-------- RECORDS FOR THE EXERCISE --------

Lemma insert_Ok tx o w w' u : insert tx o w = (w', Ok u) →
  events.NC_Index o.1 = tree.Len (Tree (state w)) ∧
  ∃ t i, tree.AppendPair (events.NC_Commitment o.1) (events.NC_Commitment o.2) (Tree (state w))
           = (t, Ok i) ∧
    w' = mkWorld (set_Tree t (state w))
      (add_Leaves (leaf tx o.2) (add_Leaves (leaf tx o.1)
        (add_Roots (mkRootAt (tree.Len t) (tree.Root t)) (delta w)))) (spent w).
Proof.
  intros H. unfold insert in H. run H. guards. split; [done|].
  match goal with R : append_pair _ _ _ = _ |- _ => apply append_pair_Ok in R as (t & i & E & ->) end.
  by exists t, i.
Qed.

Lemma head_Ok now id w w' e : head now id w = (w', Ok e) →
  w' = w ∧ halted (state w) now = false ∧ Exits (state w) !! id = Some e ∧ id = ExitHead (state w).
Proof.
  intros H. unfold head in H. run H. destruct (Exits (state w) !! id) as [e'|]; [|by run H].
  run H. guards. done.
Qed.

Lemma takeOff_Ok now id paid w w' u : takeOff now id paid w = (w', Ok u) →
  let s := set_QueuedTotal (QueuedTotal (state w) - paid)
             (set_ExitHead (u64 (ExitHead (state w) + 1))
               (set_Exits (delete id (Exits (state w))) (state w))) in
  w' = mkWorld (set_Outflow (OutflowOn s (now / day) + paid) (set_OutflowDay (now / day)
    (set_Tvl (Tvl s - paid) s))) (delta w) (spent w) ∧
  0 <= Tvl (state w') ∧ 0 <= QueuedTotal (state w').
Proof.
  intros H. unfold takeOff, holds_enough in H. run H. guards. cbv zeta. rewrite pay_eq in *.
  cbn [state delta spent] in *. split; [done|]. lia.
Qed.

(** ** The invariants *)

(** What an exit owes and has moved never exceeds what it was queued with, and it owes something. *)
Definition exit_ok (id : Z) (e : Exit) : Prop :=
  ExID e = id ∧ 0 <= Payout e ∧ 0 <= Fee e ∧ 0 < ExitOutflow e ∧
  0 <= (Paid e).1 ∧ 0 <= (Paid e).2 ∧ 0 <= MovedPayout e ∧ 0 <= MovedFee e.
(** * Properties *)

(** C4: [Apply] keeps the state's invariants: the deposits pending under their own IDs and summing to
    [PendingTotal], the exits queued under exactly the IDs from head to tail, the stranded ones
    behind the head, what both owe summing to [QueuedTotal], no exit owing a negative part or more
    than it was queued with, nothing attested that was not deposited, and never less value held than
    pending deposits and owed exits take. The transactions are of the vault's events, and too few to
    wrap a 64-bit counter. *)
Theorem Apply_keeps_invariants `{tree.NodeHash} (txs : list calls.Transaction) (s s' : State)
    (d : Delta) (Hok : Apply txs s = (s', Ok d)) (Hwf : txs_wf txs) (Hinv : inv s)
    (Hroom : room_for (call_count txs) s) : inv s'.
Proof. by eapply Apply_inv. Qed.

Lemma Apply_invariants_witness : inv run.final.
Proof.
  apply (@Apply_keeps_invariants run.left_hash run.txs New run.final run.changes run.outcome_Ok
    run.txs_are_wf inv_New).
  split; vm_compute; reflexivity.
Defined.

(** C10: a window neither makes nor loses value: what the vault holds after it is what it held before,
    plus the deposits the delta lists as created, less those it lists as cancelled or refunded, less
    the payout and fee of every settlement it lists. *)
Theorem Apply_conserves_value `{tree.NodeHash} (txs : list calls.Transaction) (s s' : State)
    (d : Delta) (Hok : Apply txs s = (s', Ok d)) :
  Tvl s' = Tvl s + total Amount (Created d) - total refunded_value (Resolved d)
           - total paid_value (Settlements d).
Proof. rewrite (Apply_flow _ _ _ _ Hok). unfold net. lia. Qed.

Lemma Apply_value_witness : Tvl run.final = 100 - 70.
Proof.
  rewrite (@Apply_conserves_value run.left_hash run.txs New run.final run.changes run.outcome_Ok).
  vm_compute. reflexivity.
Defined.

(** C12: the tree after a window is the Merkle tree of the leaves of before and the delta's, in order;
    the delta numbers its leaves on from the last one; and each root it records is the root the tree
    had at that leaf count, which is what the vault's root ring holds. *)
Theorem Apply_extends_tree `{tree.NodeHash} (txs : list calls.Transaction) (s s' : State) (d : Delta)
    (old : list fr.Element) (Hok : Apply txs s = (s', Ok d))
    (Hwf : Forall (λ tx, Forall calls.call_ok (calls.TCalls tx)) txs)
    (Ht : tree.represents (Tree s) old) :
  tree.represents (Tree s') (old ++ commitments d) ∧
  map LeafIndex (Leaves d) = seqZ (Z.of_nat (length old)) (Z.of_nat (length (Leaves d))) ∧
  Forall (root_ok (old ++ commitments d)) (Roots d).
Proof. by eapply Apply_leaves. Qed.

Lemma Apply_tree_witness :
  tree.represents (NH := run.left_hash) (Tree run.final) (commitments run.changes) ∧
  map LeafIndex (Leaves run.changes) = [0; 1; 2; 3; 4; 5].
Proof.
  destruct (@Apply_extends_tree run.left_hash run.txs New run.final run.changes [] run.outcome_Ok
    run.txs_are_ok (@tree.represents_empty run.left_hash)) as (H1 & H2 & _).
  split; [exact H1|]. rewrite H2. vm_compute. reflexivity.
Defined.

(** No nullifier is spent twice in a window, and the delta numbers them on from the state's
    count without a gap. *)
Theorem Apply_spends_once `{tree.NodeHash} (txs : list calls.Transaction) (s s' : State) (d : Delta)
    (Hok : Apply txs s = (s', Ok d)) (H0 : 0 <= NullifierCount s)
    (Hn : NullifierCount s + 2 * Z.of_nat (call_count txs) < W64) :
  NoDup (map NullifierOf (Nullifiers d)) ∧
  map Seq (Nullifiers d) = seqZ (NullifierCount s) (Z.of_nat (length (Nullifiers d))) ∧
  NullifierCount s' = NullifierCount s + Z.of_nat (length (Nullifiers d)).
Proof. by eapply Apply_nullifiers. Qed.

Lemma Apply_nullifiers_witness :
  NoDup (map NullifierOf (Nullifiers run.changes)) ∧ NullifierCount run.final = 6.
Proof.
  destruct (@Apply_spends_once run.left_hash run.txs New run.final run.changes run.outcome_Ok)
    as (H1 & _ & H3); [vm_compute; congruence|vm_compute; reflexivity|].
  split; [exact H1|]. rewrite H3. vm_compute. reflexivity.
Defined.

(** The order a delta gives for its exit changes is complete: for each kind, the changes point
    at the entries of that kind's list, each once and in order. *)
Theorem Apply_orders_exits `{tree.NodeHash} (txs : list calls.Transaction) (s s' : State) (d : Delta)
    (Hok : Apply txs s = (s', Ok d)) :
  order_of queuedChange d = seq 0 (length (DQueued d)) ∧
  order_of partPaidChange d = seq 0 (length (DPartPaid d)) ∧
  order_of releasedChange d = seq 0 (length (DReleased d)) ∧
  order_of requeuedChange d = seq 0 (length (DRequeued d)).
Proof. by apply Apply_order in Hok. Qed.

Lemma Apply_orders_witness : order_of releasedChange run.changes = [0; 1]%nat.
Proof.
  rewrite (proj1 (proj2 (proj2
    (@Apply_orders_exits run.left_hash run.txs New run.final run.changes run.outcome_Ok)))).
  vm_compute. reflexivity.
Defined.

(** Every way a replay of parsed transactions can fail is [ErrInconsistent], wrapped with the
    transaction it came from: a window is refused for what its events say, and no call panics. *)
Theorem Apply_fails_inconsistent `{tree.NodeHash} (txs : list calls.Transaction) (s s' : State)
    (e : gerr) (Hwf : Forall (λ tx, Forall calls.call_ok (calls.TCalls tx)) txs)
    (Hfail : Apply txs s = (s', Fail e)) :
  errors_is "chainstate: events contradict the vault" e = true.
Proof. by eapply Apply_error. Qed.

--------

(DIRECTIONS): Determine how many lines above contain "takeOff" and respond with that number only.

(RESPONSE AREA): 2